WHAT THE TASK ASKS>
Which lines of the entries below run from the one holding "- intros ip' Hip'. destruct" to the one holding "generalize dependent (drain", inclusive? Set down exactly those lines and no others.

DATA TO PROCESS>
Lemma status_send_request b ip : status (send_request b ip).2 = status b.
Proof. unfold send_request. by destruct (routine_open b). Qed.

#[global] Instance lawful : LawfulStatus t.
Proof. by split. Qed.

#[global] Instance infallible : InfallibleStatus t.
Proof. by split. Qed.

(** [start_check_routine]: one iteration of its loop. *)
Definition routine_step (b : t) : t :=
  if routine_open b then
    match requests b with
    | [] => b
    | ip :: rest =>
        if is_unspecified ip then with_routine b [] false (checks b) (next_check b)
        else with_routine b rest true (checks b ++ [(ip, next_check b)])
               (wrap 16 (next_check b + 1))
    end
  else b.

(** A running check finishes and sends its result. *)
Definition finish_check (now : Z) (b : t) (i : nat) (outcomes : list (option Z)) : t :=
  match checks b !! i with
  | Some (ip, _) =>
      let b := with_routine b (requests b) (routine_open b) (delete i (checks b)) (next_check b) in
      if responses_open b
      then with_responses b (responses b ++ [do_check now ip outcomes]) true else b
  | None => b
  end.

(** The bytes of one result. *)
Definition result_bytes (pr : PingResult) : bytes :=
  match pr_ip pr with
  | V4 o => IPV4 :: o
  | V6 o => IPV6 :: o
  end ++ u16_be (pr_ping pr) ++ [pr_lost pr].

Definition send_result (b : t) (pr : PingResult) : t :=
  with_send b (send_buffer b ++ result_bytes pr).

(** The lookup of [dispatch]: the entry, a default one inserted if absent. *)
Definition cache_entry (now : Z) (b : t) (addr : IpAddr) : PingResult * t :=
  let result := default (ping_result_default now) (cached_result b !! addr) in
  (result, with_cache b (<[addr := result]> (cached_result b))).

Definition fresh (now : Z) (b : t) (result : PingResult) : bool :=
  (pr_lost result <=? 100) && (as_secs (since now (pr_time result)) <? cache_timeout b).
(** What asking again for the addresses [ips] keeps of [s], of which the
    addresses [kept] are none. *)
Record asked_again (kept : list IpAddr) (s s' : t) : Prop := {
  aa_some : ∀ ip, is_Some (set s !! ip) → is_Some (set s' !! ip);
  aa_kept : ∀ ip, ip ∈ kept → set s' !! ip = set s !! ip;
  aa_ipset : ipset s' = ipset s;
  aa_open : ipset_open s' = ipset_open s;
  aa_threshold : ping_threshold s' = ping_threshold s
}.

Lemma ask_again_all now kept ips s :
  (∀ ip, ip ∈ ips → is_Some (set s !! ip) ∧ ip ∉ kept) →
  terminates (λ fuel, foldl (λ s ip, s ← s; ask_again fuel now s ip) (Some s) ips)
    (asked_again kept s).
Proof.
  intros Hips. apply terminates_foldl; [|by split].
  intros s1 ip Hip [H1 H2 H3 H4 H5]. destruct (Hips ip Hip) as [Hsome Hne].
  unfold ask_again. eapply terminates_bind; [apply send_remote_ip_ok|].
  intros s2 [(c & b & ->) _]. cbn [set with_conn with_send].
  destruct (H1 ip Hsome) as [pr ->]. apply terminates_ret. split; try done; simpl.
  - intros ip' Hip'. destruct (decide (ip = ip')) as [->|Hn].
    + rewrite lookup_insert_eq. by eexists.
    + rewrite lookup_insert_ne by done. by apply H1.
  - intros ip' Hip'. rewrite lookup_insert_ne by (by intros ->). by apply H2.
Qed.

Lemma recheck_keeps now s :
  terminates (λ fuel, recheck fuel now s) (λ s', ipset s' = ipset s
    ∧ ∀ ip, settled now s ip → settled now s' ip).
Proof.
  unfold recheck. destruct (next_check s <? now); [|by apply terminates_ret].
  destruct (foldl (due_step s) _ _) as [next ips].
  apply (terminates_foldl (λ fuel s ip, check fuel now s ip)
    (λ s', ipset s' = ipset s ∧ ∀ ip, settled now s ip → settled now s' ip)); [|done].
  intros s1 ip _ [H1 H2]. eapply terminates_weaken; [apply check_keeps|].
  intros s2 [-> H3]. split; [done|]. auto.
Qed.

(** [update] always returns; it publishes verdicts, one per address, only
    for addresses with complete and unpublished measurements, each verdict that
    of [should_bypass] on those measurements, and at least one whenever there
    is such an address; an address it publishes is marked as sent, unless the
    same call already asks for it again. *)
Theorem update_publishes now cond s :
  enabled s = true → ipset_open s = true →
  terminates (λ fuel, update fuel now (Some cond) s) (λ s', ∃ ips,
    NoDup ips
    ∧ ipset s' = ipset s ++ ((λ ip, (ip, verdict (drain s) cond ip)) <$> ips)
    ∧ (∀ ip, ip ∈ ips → ∃ pr, set (drain s) !! ip = Some pr ∧ group_key pr = 1)
    ∧ ((∃ ip pr, set (drain s) !! ip = Some pr ∧ group_key pr = 1) → ips ≠ [])
    ∧ ∀ ip, ip ∈ ips → settled now s' ip).
Proof.
  intros He Ho. unfold update. rewrite He. cbn [negb].
  destruct (drain_frame s) as [Hd1 Hd2]. rewrite <-Hd1. rewrite <-Hd2 in Ho. clear Hd1 Hd2 He.
  generalize dependent (drain s). clear s. intros s Ho.
  destruct (collect now (map_to_list (set s))) as [ips1 ips0] eqn:Hc.
  apply collect_spec in Hc as (Hnd & H1 & H0 & Hne); [|apply NoDup_fst_map_to_list].
  eapply terminates_bind; [apply (ask_again_all now ips1)|].
  { intros ip (pr & Hpr%elem_of_map_to_list & Hk)%H0. split; [by eexists|].
    intros (pr' & Hpr'%elem_of_map_to_list & Hk')%H1. congruence. }
  intros s1 [K1 K2 K3 K4 K5].
  assert (∀ ip, ip ∈ ips1 → ∃ pr, set s !! ip = Some pr ∧ group_key pr = 1) as Hin.
  { intros ip (pr & Hpr%elem_of_map_to_list & Hk)%H1. by exists pr. }
  destruct (publish_all cond ips1 s1) as (s2 & -> & Hi & Hm); [congruence|done| |].
  { intros ip (pr & Hpr & _)%Hin. apply K1. by eexists. }
  eapply terminates_weaken; [apply recheck_keeps|]. intros s3 [-> Hst]. exists ips1.
  split_and!; [done| |done| |].
  - rewrite Hi, K3. f_equal. apply list_fmap_ext. intros i ip Hip%list_elem_of_lookup_2.
    unfold verdict. rewrite K2 by done. destruct (set s !! ip); [|done].
    unfold should_bypass. by rewrite K5.
  - intros (ip & pr & Hpr & Hk). apply Hne. exists (ip, pr). split; [|done].
    by apply elem_of_map_to_list.
  - intros ip Hip. apply Hst. destruct (Hin ip Hip) as (pr & Hpr & _).
    exists (with_sent pr true). split; [|by left]. rewrite Hm, decide_True by done.
    by rewrite K2, Hpr.
Qed.
End NetProfiler.
#[global] Arguments t E : clear implicits.
End NetProfiler.

(** ** Floating point *)

Module ProxyLost.
Definition percents : list Z := seqZ 0 101.
Definition losses : list Z := seqZ 0 255.

(** The loss over the proxy in integers. *)
Definition combined_loss (a b : Z) : Z := 100 - Z.max 0 ((100 - a) * (100 - b) / 100).

Lemma proxy_lost_table :
  forallb (λ a, forallb (λ b, NetProfiler.proxy_lost a b =? combined_loss a b) losses) percents
  = true.
Proof. by vm_compute. Qed.

(** The single-precision computation of the loss over the proxy is exact:
    for every loss of the route to the server in percent and every loss the
    server can have reported it is the integer formula, rounded up, and it is
    a percentage, so that the [u8] arithmetic around it does not wrap. *)
Theorem proxy_lost_exact a b :
  0 <= a <= 100 → 0 <= b <= 254 →
  NetProfiler.proxy_lost a b = combined_loss a b ∧ 0 <= NetProfiler.proxy_lost a b <= 100.
Proof.
  intros Ha Hb. pose proof proxy_lost_table as Ht. rewrite forallb_forall in Ht.
  specialize (Ht a). rewrite forallb_forall in Ht.
  assert (NetProfiler.proxy_lost a b = combined_loss a b) as Heq.
  { apply Z.eqb_eq, Ht; apply list_elem_of_In, elem_of_seqZ; lia. }
  rewrite Heq. split; [done|]. unfold combined_loss.
  assert ((100 - a) * (100 - b) / 100 <= 100) by (apply Z.div_le_upper_bound; nia). lia.
Qed.
End ProxyLost.

Module NetProfilerWitness.
  Import NetProfiler.
#[local] Existing Instance Sim.env.
#[local] Existing Instance Sim.env_ok.
(* ===== verification/ProxyTokens.v ===== *)
(** * Indices, tokens and sockets of the proxy ([src/src/proxy/mod.rs])

    A token of the proxy's poll is an index and one of four channels.  [SocketApi]
    is the interface of the [socket2] calls [new_socket] makes and of the
    platform calls of [src/src/sys] for transparent proxying. *)

From Stdlib Require Import ZArith Lia.
From stdpp Require Import base option list.
From S2P Require Import Prelude Net Env.

Open Scope Z_scope.

Definition CHANNEL_CNT : Z := 4.
Definition MIN_INDEX : Z := 3.
Definition MAX_INDEX : Z := usize_MAX / CHANNEL_CNT.
Definition TCP_LISTENER : Z := 1.
Definition UDP_LISTENER : Z := 2.
Definition RESOLVER : Z := 3.
Definition CHANNEL_IDLE : Z := 0.
Definition CHANNEL_UDP : Z := 1.
Definition CHANNEL_CLIENT : Z := 2.
Definition CHANNEL_TCP : Z := 3.

(** The index handed out and the next one. *)
Definition next_index (index : Z) : Z * Z :=
  let current := index in
  let index := wrap 64 (index + 1) in
  (current, if MAX_INDEX <=? index then MIN_INDEX else index).

(** [Token(index * CHANNEL_CNT + channel)]. *)
Definition token_of (index channel : Z) : Z := wrap 64 (wrap 64 (index * CHANNEL_CNT) + channel).

Definition token2index (token : Z) : Z := token / CHANNEL_CNT.

Class SocketApi (E : Env) : Type := {
  RawSocket : Type;
  socket_new : OS → bool → bool → option RawSocket * OS;
  set_socket_opts : bool → bool → RawSocket → option RawSocket;
  set_nonblocking : RawSocket → option RawSocket;
  set_reuse_address : RawSocket → option RawSocket;
  socket_bind : RawSocket → SocketAddr → option RawSocket;
  socket_listen : RawSocket → option RawSocket;
  into_udp : RawSocket → UdpSocket;
  local_addr : UdpSocket → option SocketAddr;
  (** [sys::get_oridst_addr]: the address a redirected client asked for *)
  get_oridst_addr : TcpStream → io_result SocketAddr;
  (** [sys::recv_from_with_destination]: a datagram, its source and the address
      it was sent to *)
  recv_from_with_destination :
    UdpSocket → nat → io_result (bytes * SocketAddr * SocketAddr) * UdpSocket
}.

Section NewSocket.
Context {E : Env} {S : SocketApi E}.

(** [new_socket]; [None] is [Err]. *)
Definition new_socket (o : OS) (addr : SocketAddr) (is_udp : bool) : option RawSocket * OS :=
  let v4 := is_ipv4 (sa_ip addr) in
  let '(socket, o) := socket_new o v4 is_udp in
  (socket ← socket;
   socket ← set_socket_opts v4 is_udp socket;
   socket ← set_nonblocking socket;
   socket ← set_reuse_address socket;
   socket ← socket_bind socket addr;
   if negb is_udp then socket_listen socket else Some socket, o).
End NewSocket.

Definition valid_index (i : Z) : Prop := MIN_INDEX <= i < MAX_INDEX.

Lemma MAX_INDEX_value : MAX_INDEX = 2 ^ 62 - 1.
Proof. reflexivity. Qed.

Lemma next_index_valid i :
  valid_index i → valid_index (next_index i).1 ∧ valid_index (next_index i).2.
Proof.
  intros Hi. split; [done|]. unfold next_index, valid_index, MIN_INDEX in *.
  rewrite MAX_INDEX_value in *. cbn [snd]. rewrite wrap_small by lia.
  destruct (Z.leb_spec (2 ^ 62 - 1) (i + 1)); lia.
Qed.

(** A token decodes to its index and channel and is none of the reserved ones. *)
Lemma token_of_sound i ch :
  valid_index i → 0 <= ch < CHANNEL_CNT →
  token_of i ch = i * CHANNEL_CNT + ch
  ∧ token2index (token_of i ch) = i ∧ token_of i ch mod CHANNEL_CNT = ch
  ∧ 12 <= token_of i ch <= usize_MAX.
Proof.
  unfold valid_index, token_of, token2index, MIN_INDEX, CHANNEL_CNT, usize_MAX.
  rewrite MAX_INDEX_value. intros Hi Hch.
  rewrite (wrap_small 64 (i * 4)), wrap_small by lia.
  split; [done|]. rewrite Z.div_add_l, (Z.div_small ch) by lia.
  rewrite (Z.add_comm (i * 4)), Z.mod_add, Z.mod_small by lia. lia.
Qed.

WRITTEN ANSWER>
  - intros ip' Hip'. destruct (decide (ip = ip')) as [->|Hn].
    + rewrite lookup_insert_eq. by eexists.
    + rewrite lookup_insert_ne by done. by apply H1.
  - intros ip' Hip'. rewrite lookup_insert_ne by (by intros ->). by apply H2.
Qed.

Lemma recheck_keeps now s :
  terminates (λ fuel, recheck fuel now s) (λ s', ipset s' = ipset s
    ∧ ∀ ip, settled now s ip → settled now s' ip).
Proof.
  unfold recheck. destruct (next_check s <? now); [|by apply terminates_ret].
  destruct (foldl (due_step s) _ _) as [next ips].
  apply (terminates_foldl (λ fuel s ip, check fuel now s ip)
    (λ s', ipset s' = ipset s ∧ ∀ ip, settled now s ip → settled now s' ip)); [|done].
  intros s1 ip _ [H1 H2]. eapply terminates_weaken; [apply check_keeps|].
  intros s2 [-> H3]. split; [done|]. auto.
Qed.

(** [update] always returns; it publishes verdicts, one per address, only
    for addresses with complete and unpublished measurements, each verdict that
    of [should_bypass] on those measurements, and at least one whenever there
    is such an address; an address it publishes is marked as sent, unless the
    same call already asks for it again. *)
Theorem update_publishes now cond s :
  enabled s = true → ipset_open s = true →
  terminates (λ fuel, update fuel now (Some cond) s) (λ s', ∃ ips,
    NoDup ips
    ∧ ipset s' = ipset s ++ ((λ ip, (ip, verdict (drain s) cond ip)) <$> ips)
    ∧ (∀ ip, ip ∈ ips → ∃ pr, set (drain s) !! ip = Some pr ∧ group_key pr = 1)
    ∧ ((∃ ip pr, set (drain s) !! ip = Some pr ∧ group_key pr = 1) → ips ≠ [])
    ∧ ∀ ip, ip ∈ ips → settled now s' ip).
Proof.
  intros He Ho. unfold update. rewrite He. cbn [negb].
  destruct (drain_frame s) as [Hd1 Hd2]. rewrite <-Hd1. rewrite <-Hd2 in Ho. clear Hd1 Hd2 He.
  generalize dependent (drain s). clear s. intros s Ho.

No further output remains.